*** Records for the exercise ***

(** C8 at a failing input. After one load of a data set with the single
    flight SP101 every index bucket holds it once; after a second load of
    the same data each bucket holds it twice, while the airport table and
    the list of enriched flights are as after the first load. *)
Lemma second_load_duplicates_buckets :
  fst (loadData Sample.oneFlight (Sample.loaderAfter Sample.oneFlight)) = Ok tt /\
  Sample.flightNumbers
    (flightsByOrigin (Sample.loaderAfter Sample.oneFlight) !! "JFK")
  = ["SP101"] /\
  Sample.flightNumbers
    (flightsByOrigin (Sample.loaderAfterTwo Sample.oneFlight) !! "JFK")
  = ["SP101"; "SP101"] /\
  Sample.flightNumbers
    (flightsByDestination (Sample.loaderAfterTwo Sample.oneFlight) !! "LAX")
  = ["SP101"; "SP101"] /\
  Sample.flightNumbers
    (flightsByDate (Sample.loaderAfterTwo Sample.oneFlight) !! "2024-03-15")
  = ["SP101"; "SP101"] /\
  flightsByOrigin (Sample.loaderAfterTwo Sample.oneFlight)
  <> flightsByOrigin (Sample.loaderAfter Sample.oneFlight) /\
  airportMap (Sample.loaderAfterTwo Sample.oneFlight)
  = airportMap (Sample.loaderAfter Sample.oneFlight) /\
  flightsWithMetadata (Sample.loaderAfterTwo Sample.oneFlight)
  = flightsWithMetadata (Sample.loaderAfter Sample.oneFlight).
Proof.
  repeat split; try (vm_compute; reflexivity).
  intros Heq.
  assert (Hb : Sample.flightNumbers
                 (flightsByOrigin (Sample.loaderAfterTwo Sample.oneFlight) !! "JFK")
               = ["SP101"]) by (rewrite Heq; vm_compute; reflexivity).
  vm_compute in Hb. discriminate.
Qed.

***
*** Records for the exercise ***

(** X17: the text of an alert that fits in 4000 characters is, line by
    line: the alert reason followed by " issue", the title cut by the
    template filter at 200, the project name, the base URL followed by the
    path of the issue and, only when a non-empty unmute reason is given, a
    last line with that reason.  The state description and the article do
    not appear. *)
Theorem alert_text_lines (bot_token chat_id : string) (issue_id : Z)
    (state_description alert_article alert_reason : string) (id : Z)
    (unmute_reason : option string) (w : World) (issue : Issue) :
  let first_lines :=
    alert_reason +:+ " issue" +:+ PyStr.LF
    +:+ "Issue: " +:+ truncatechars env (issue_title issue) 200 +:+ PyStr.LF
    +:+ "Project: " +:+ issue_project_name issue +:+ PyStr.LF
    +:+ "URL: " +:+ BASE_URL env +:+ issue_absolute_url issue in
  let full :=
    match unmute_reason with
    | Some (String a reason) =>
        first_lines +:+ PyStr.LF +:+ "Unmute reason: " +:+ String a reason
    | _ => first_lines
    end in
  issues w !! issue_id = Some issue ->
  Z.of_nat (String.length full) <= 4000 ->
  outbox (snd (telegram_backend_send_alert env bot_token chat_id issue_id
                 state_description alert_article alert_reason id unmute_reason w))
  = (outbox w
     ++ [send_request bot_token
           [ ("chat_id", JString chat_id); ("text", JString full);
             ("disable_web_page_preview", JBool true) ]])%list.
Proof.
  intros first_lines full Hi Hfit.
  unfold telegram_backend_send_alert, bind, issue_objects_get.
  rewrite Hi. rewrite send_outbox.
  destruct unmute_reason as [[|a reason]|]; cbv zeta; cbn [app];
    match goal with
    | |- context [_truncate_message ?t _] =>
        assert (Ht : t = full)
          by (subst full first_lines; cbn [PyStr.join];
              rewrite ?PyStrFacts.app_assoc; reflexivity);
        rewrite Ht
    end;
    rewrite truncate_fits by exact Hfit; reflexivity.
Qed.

***
*** Records for the exercise ***

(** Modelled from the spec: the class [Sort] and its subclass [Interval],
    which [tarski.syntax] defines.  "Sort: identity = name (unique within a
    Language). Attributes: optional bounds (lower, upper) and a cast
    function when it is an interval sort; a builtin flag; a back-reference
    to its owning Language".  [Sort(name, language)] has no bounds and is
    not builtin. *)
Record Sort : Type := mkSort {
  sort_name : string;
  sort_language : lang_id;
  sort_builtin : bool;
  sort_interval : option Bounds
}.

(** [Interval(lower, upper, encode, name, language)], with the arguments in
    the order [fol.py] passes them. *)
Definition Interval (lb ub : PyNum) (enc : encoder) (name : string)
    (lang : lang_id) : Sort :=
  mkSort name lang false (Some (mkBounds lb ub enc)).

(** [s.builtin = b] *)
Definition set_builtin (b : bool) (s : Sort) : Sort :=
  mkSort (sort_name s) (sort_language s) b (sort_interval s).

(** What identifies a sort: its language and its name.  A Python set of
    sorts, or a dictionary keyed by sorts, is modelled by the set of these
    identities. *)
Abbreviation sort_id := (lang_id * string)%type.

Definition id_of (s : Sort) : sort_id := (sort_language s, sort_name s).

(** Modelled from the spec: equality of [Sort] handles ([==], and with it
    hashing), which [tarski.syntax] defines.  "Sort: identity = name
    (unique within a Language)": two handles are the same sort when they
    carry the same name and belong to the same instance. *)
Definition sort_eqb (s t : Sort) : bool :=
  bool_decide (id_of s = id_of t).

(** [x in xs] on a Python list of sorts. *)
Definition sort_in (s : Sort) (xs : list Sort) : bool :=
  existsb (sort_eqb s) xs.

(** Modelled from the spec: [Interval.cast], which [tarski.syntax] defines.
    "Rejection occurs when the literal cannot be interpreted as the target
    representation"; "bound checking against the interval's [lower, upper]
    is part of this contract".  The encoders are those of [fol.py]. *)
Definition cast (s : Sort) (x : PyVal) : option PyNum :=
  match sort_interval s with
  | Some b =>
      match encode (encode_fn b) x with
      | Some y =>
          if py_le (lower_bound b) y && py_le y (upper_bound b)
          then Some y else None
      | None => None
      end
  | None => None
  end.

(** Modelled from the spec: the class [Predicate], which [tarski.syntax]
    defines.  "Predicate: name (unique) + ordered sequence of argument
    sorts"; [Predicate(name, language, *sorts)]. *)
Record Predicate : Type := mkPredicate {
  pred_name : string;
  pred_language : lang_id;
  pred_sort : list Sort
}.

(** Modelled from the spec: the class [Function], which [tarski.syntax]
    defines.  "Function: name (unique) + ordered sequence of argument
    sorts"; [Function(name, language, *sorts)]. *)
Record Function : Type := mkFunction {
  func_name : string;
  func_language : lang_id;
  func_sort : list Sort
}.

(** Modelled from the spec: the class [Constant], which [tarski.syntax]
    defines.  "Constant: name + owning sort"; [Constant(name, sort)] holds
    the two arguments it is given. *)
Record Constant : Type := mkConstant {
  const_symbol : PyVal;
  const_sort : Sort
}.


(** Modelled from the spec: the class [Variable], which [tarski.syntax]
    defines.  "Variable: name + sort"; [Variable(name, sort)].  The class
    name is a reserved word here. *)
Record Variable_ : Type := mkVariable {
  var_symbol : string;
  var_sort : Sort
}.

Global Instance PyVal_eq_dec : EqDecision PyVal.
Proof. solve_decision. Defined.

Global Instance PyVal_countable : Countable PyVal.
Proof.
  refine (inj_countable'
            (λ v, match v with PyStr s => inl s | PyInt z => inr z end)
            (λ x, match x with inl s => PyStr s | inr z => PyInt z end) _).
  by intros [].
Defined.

***

_Task brief_.
Your answer should be only the number of lines, in the entries above, that include "given".

_Reply_.
2